VwGH: Unemployment Benefits Despite Marginal Employment
The Austrian Administrative Court (Verwaltungsgerichtshof, hereinafter VwGH) has ruled on whether an employee who continued to work for another employer on a marginal basis in addition to a fully insured job that had been terminated was entitled to unemployment insurance benefits.
The co-litigant applied to the Austrian Employment Agency AMS (Arbeitsmarktservice, hereinafter AMS) for unemployment benefits starting 15 April 2024. However, AMS did not grant her unemployment benefits until 8 May 2024 because she had previously given up her fully insured employment, but not her minor employment with another employer.
The co-litigant filed an appeal against the AMS decision, arguing that she should have received unemployment benefits as of 15 April 2024.
The VwGH allowed the appeal. In its assessment, the court gave detailed reasons for correcting the AMS’s view that all minor employment must be terminated to be considered unemployed. Since Section 12(3)(h) of the Austrian Unemployment Insurance Act (Arbeitslosenversicherungsgesetz) did not apply, the co-litigant had already been unemployed since 16 April 2024. She had also fulfilled all the other conditions for entitlement, so she would have been entitled to unemployment benefit from that date on.

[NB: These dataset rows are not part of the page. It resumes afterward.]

(* ===== verification/Upgrade.v ===== *)
(** * Upgrading a connection of the Monitor server ([src-tauri/src/monitor_server.rs])

    The head of a request is read from the TLS stream before the websocket is accepted; a
    stream that first gives back what was read stands in for the TLS stream from then on. *)

From S2P Require Export MonitorHttp.
Local Open Scope string_scope.

(** The stream as it was read so far: what is given back, up to where it was, and how many
    times the stream behind it was read. *)
Record PrefixedStream := { ps_prefix : string; ps_position : nat; ps_inner : nat }.

Section Stream.
(** What the [i]-th [read] of the TLS stream gives, with a buffer of that length. *)
Context (tls : nat -> nat -> ReadResult).

(** [PrefixedStream::new], on a stream that was read [reads] times. *)
Definition prefixed (bytes : string) (reads : nat) : PrefixedStream := {| ps_prefix := bytes; ps_position := 0; ps_inner := reads |}.

(** [self.inner.read(buf)] *)
Definition inner_read (len : nat) (s : PrefixedStream) : ReadResult * PrefixedStream :=
  (tls (ps_inner s) len, {| ps_prefix := ps_prefix s; ps_position := ps_position s; ps_inner := S (ps_inner s) |}).

(** [Cursor::read] *)
Definition cursor_read (len : nat) (s : PrefixedStream) : string := substring 0 len (string_skip (ps_position s) (ps_prefix s)).

Definition prefixed_read (len : nat) (s : PrefixedStream) : ReadResult * PrefixedStream :=
  if (ps_position s <? String.length (ps_prefix s))%nat then
    let chunk := cursor_read len s in
    if (0 <? String.length chunk)%nat
    then (ReadBytes chunk, {| ps_prefix := ps_prefix s; ps_position := ps_position s + String.length chunk; ps_inner := ps_inner s |})
    else inner_read len s
  else inner_read len s.

(** Reads with buffers of these lengths, one after the other, and all that they gave. *)
Fixpoint reads (lens : list nat) (s : PrefixedStream) : string * PrefixedStream :=
  match lens with
  | [] => ("", s)
  | len :: lens =>
      let '(r, s) := prefixed_read len s in
      let '(more, s) := reads lens s in
      (match r with ReadBytes chunk => chunk ++ more | _ => more end, s)
  end.

(** What the stream gives in these reads, from the [i]-th on. *)
Fixpoint streamed (i : nat) (lens : list nat) : string :=
  match lens with
  | [] => ""
  | len :: lens => match tls i len with ReadBytes chunk => chunk ++ streamed (S i) lens | _ => streamed (S i) lens end
  end.

(** The part that was not given back yet. *)
Definition unread (s : PrefixedStream) : string := string_skip (ps_position s) (ps_prefix s).

Lemma substring_skip n s : substring 0 n s ++ string_skip n s = s.
Proof using Type. clear. revert s. induction n as [|n IH]; intros [|a s]; [done..|]. cbn. by rewrite IH. Qed.

Lemma string_skip_add n m s : string_skip (n + m) s = string_skip m (string_skip n s).
Proof using Type. clear. revert s. induction n as [|n IH]; intros [|a s]; [done..| |]; cbn; [by destruct m|by rewrite IH]. Qed.

Lemma string_skip_short n s : (String.length s <= n)%nat -> string_skip n s = "".
Proof using Type. clear. revert s. induction n as [|n IH]; intros [|a s] H; cbn in *; [done|lia|done|]. apply IH. lia. Qed.

Lemma skip_chunk n s : string_skip (String.length (substring 0 n s)) s = string_skip n s.
Proof using Type. clear. revert s. induction n as [|n IH]; intros [|a s]; [done..|]. cbn. by rewrite IH. Qed.

(** One read takes from the front of what is left, or, when nothing is left, from the stream. *)
Lemma prefixed_read_step len s r s' : prefixed_read len s = (r, s') -> (0 < len)%nat ->
  (unread s = "" /\ r = tls (ps_inner s) len /\ ps_inner s' = S (ps_inner s) /\ unread s' = "")
  \/ exists chunk, r = ReadBytes chunk /\ chunk <> "" /\ chunk ++ unread s' = unread s /\ ps_inner s' = ps_inner s.
Proof using Type.
  unfold prefixed_read, inner_read, cursor_read. fold (unread s). intros H Hlen.
  destruct (Nat.ltb_spec (ps_position s) (String.length (ps_prefix s))) as [Hlt|Hge].
  - destruct (Nat.ltb_spec 0 (String.length (substring 0 len (unread s)))) as [Hc|Hc]; injection H as <- <-.
    + right. eexists. split; [done|]. split; [by intros E; rewrite E in Hc; cbn in Hc; lia|]. unfold unread at 2. cbn. rewrite string_skip_add. fold (unread s). by rewrite skip_chunk, substring_skip.
    + left. assert (unread s = "") as E by (destruct (unread s); [done|destruct len; cbn in Hc; lia]). by split_and!.
  - injection H as <- <-. left. unfold unread. cbn. rewrite string_skip_short by done. by split_and!.
Qed.

Lemma reads_exhausted lens s o s' : reads lens s = (o, s') -> Forall (fun len => 0 < len)%nat lens -> unread s = "" ->
  o = streamed (ps_inner s) lens /\ unread s' = "".
Proof using Type.
  revert s o. induction lens as [|len lens IH]; intros s o H Hlens E; cbn in *; [by injection H as <- <-|].
  apply Forall_cons in Hlens as [Hlen Hlens]. destruct (prefixed_read len s) as [r s1] eqn:Hr. destruct (reads lens s1) as [more s2] eqn:Hm.
  injection H as <- <-. apply prefixed_read_step in Hr as [(_ & -> & Hi & E1)|(chunk & _ & Hne & Hc & _)]; [..|done].
  - apply IH in Hm as [-> E2]; [|done..]. rewrite Hi. by destruct (tls (ps_inner s) len).
  - rewrite E in Hc. by destruct chunk.
Qed.

(** Any reads give what was left, then what the stream gives: nothing is lost, repeated or
    reordered, and the stream is not read before the rest was given back. *)
Lemma reads_in_order lens s o s' : reads lens s = (o, s') -> Forall (fun len => 0 < len)%nat lens ->
  exists served, (served <= length lens)%nat /\ o ++ unread s' = unread s ++ streamed (ps_inner s) (skipn served lens)
  /\ ((served < length lens)%nat -> unread s' = "").
Proof using Type.
  revert s o. induction lens as [|len lens IH]; intros s o H Hlens.
  - injection H as <- <-. exists 0%nat. cbn. split_and!; [done|by rewrite append_nil_r|lia].
  - pose proof Hlens as [Hlen Hlens']%Forall_cons. cbn [reads] in H.
    destruct (prefixed_read len s) as [r s1] eqn:Hr. destruct (reads lens s1) as [more s2] eqn:Hm.
    injection H as <- <-. pose proof Hr as Hstep. apply prefixed_read_step in Hstep as [(E & -> & Hi & E1)|(chunk & -> & Hne & Hc & Hi)]; [..|done].
    + apply reads_exhausted in Hm as [-> E2]; [|done..]. exists 0%nat. split; [lia|]. rewrite E, E2, append_nil_r, Hi. split; [|done].
      cbn. by destruct (tls (ps_inner s) len).
    + destruct (IH s1 more Hm Hlens') as (served & Hs & Eo & Eu). exists (S served). split; [cbn; lia|]. split; [|by cbn; intros ?; apply Eu; lia].
      cbn [skipn]. rewrite <- append_assoc, Eo, append_assoc, Hc, Hi. done.
Qed.

Lemma arrived_streamed n : arrived (fun i => tls i (N.to_nat chunk_bytes)) n = streamed 0 (repeat (N.to_nat chunk_bytes) n).
Proof using Type.
  assert (forall k i, streamed i (repeat (N.to_nat chunk_bytes) (S k)) =
    streamed i (repeat (N.to_nat chunk_bytes) k) ++ match tls (i + k) (N.to_nat chunk_bytes) with ReadBytes chunk => chunk | _ => "" end) as Hsnoc.
  { induction k as [|k IH]; intros i.
    - cbn [repeat streamed]. rewrite Nat.add_0_r. by destruct (tls i _); cbn [append]; rewrite ?append_nil_r.
    - change (repeat (N.to_nat chunk_bytes) (S (S k))) with (N.to_nat chunk_bytes :: repeat (N.to_nat chunk_bytes) (S k)).
      cbn [streamed]. rewrite IH. change (repeat (N.to_nat chunk_bytes) (S k)) with (N.to_nat chunk_bytes :: repeat (N.to_nat chunk_bytes) k).
      cbn [streamed]. replace (S i + k)%nat with (i + S k)%nat by lia. by destruct (tls i _); rewrite ?append_assoc. }
  induction n as [|n IH]; [done|]. rewrite Hsnoc. cbn [arrived]. by rewrite IH.
Qed.
End Stream.

(** C24. The websocket is accepted on all that the client sent: whatever the reads of the
    handshake and of the websocket, what they have given so far and what is still to be given
    back are together exactly the bytes that the TLS stream gave, in the reads of the head and
    then in the reads behind it.  The stream is not read again before the head was given back,
    and the head given back is the one that was judged. *)
Theorem handshake_sees_request (from_utf8_lossy : string -> string) (clock : nat -> N) (tls : nat -> nat -> ReadResult)
  (fuel : nat) (bytes : string) (head : HttpRequestHead) (lens : list nat) :
  let incoming i := tls i (N.to_nat chunk_bytes) in
  buffered incoming ->
  read_http_request_head from_utf8_lossy fuel clock incoming = Some (Ok (bytes, head)) ->
  Forall (fun len => 0 < len)%nat lens ->
  exists rounds, bytes = streamed tls 0 (repeat (N.to_nat chunk_bytes) rounds)
  /\ let out := reads tls lens (prefixed bytes rounds) in
     exists served, (served <= length lens)%nat
     /\ out.1 ++ unread out.2 = bytes ++ streamed tls rounds (skipn served lens)
     /\ ((served < length lens)%nat -> unread out.2 = "")
     /\ parse_head (from_utf8_lossy (head_of (out.1 ++ unread out.2))) = Ok head.
Proof.
  intros incoming Hbuf H Hlens. unfold read_http_request_head in H.
  destruct (read_head_loop fuel clock incoming 0 "") as [[bytes'|e]|] eqn:Hr; [|done..].
  destruct (contains end_of_head bytes') eqn:Hend; [|done]. destruct (parse_head _) as [head'|e] eqn:Hp; [|done]. injection H as -> ->.
  destruct (read_head_loop_inv clock incoming fuel 0 _ Hr Hbuf ltac:(reflexivity) bytes eq_refl) as (_ & _ & n & Hn & _).
  exists n. split; [by rewrite Hn; apply arrived_streamed|]. intros out.
  destruct (reads_in_order tls lens (prefixed bytes n) out.1 out.2 (surjective_pairing _) Hlens) as (served & Hs & Eo & Eu).
  exists served. change (unread (prefixed bytes n)) with bytes in Eo. split_and!; [done..|]. rewrite Eo, head_of_app by done. exact Hp.
Qed.

(** A request whose first frame arrives with its head, and whose second frame arrives later. *)
Definition sample_tls (i len : nat) : ReadResult :=
  match i with
  | 0%nat => ReadBytes (substring 0 60 sample_request)
  | 1%nat => ReadBlocked
  | 2%nat => ReadBytes (string_skip 60 sample_request)
  | 4%nat => ReadBytes (substring 0 len "more frames")
  | _ => ReadBlocked
  end.

Lemma handshake_sees_request_witness :
  let lens := [100; 100; 100; 4]%nat in
  (reads sample_tls lens (prefixed sample_request 3)).1 = sample_request ++ "more"
  /\ exists rounds served, let out := reads sample_tls lens (prefixed sample_request rounds) in
     (served <= 4)%nat /\ out.1 ++ unread out.2 = sample_request ++ streamed sample_tls rounds (skipn served lens).
Proof.
  intros lens. split; [vm_compute; reflexivity|].
  destruct (handshake_sees_request (fun s => s) sample_clock sample_tls 20 sample_request
    {| method := "GET"; path := "/v1/monitor/snapshot?deviceId=dev_1"; bearer_token := Some "tok"; websocket_upgrade := true |}
    lens) as (rounds & _ & served & Hs & Eo & _).
  - intros [|[|[|[|[|i]]]]] chunk [= <-]; vm_compute; discriminate.
  - vm_compute. reflexivity.
  - repeat constructor.
  - exists rounds, served. split; [exact Hs|exact Eo].
Defined.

The Austrian Federal Administrative Court (Bundesverwaltungsgericht, BVwG) was then called in and rejected the review by AMS, thus confirming the decision of the VwGH.
Marginal employment (i.e., employment not subject to social insurance contributions) does not exclude the classification as ‘unemployed’. An entitlement to benefits exists as soon as at least one employment relationship giving rise to such an entitlement is terminated and the sum of the remaining and/or newly added entitlement(s) to remuneration does not (no longer) exceed the marginal earnings threshold.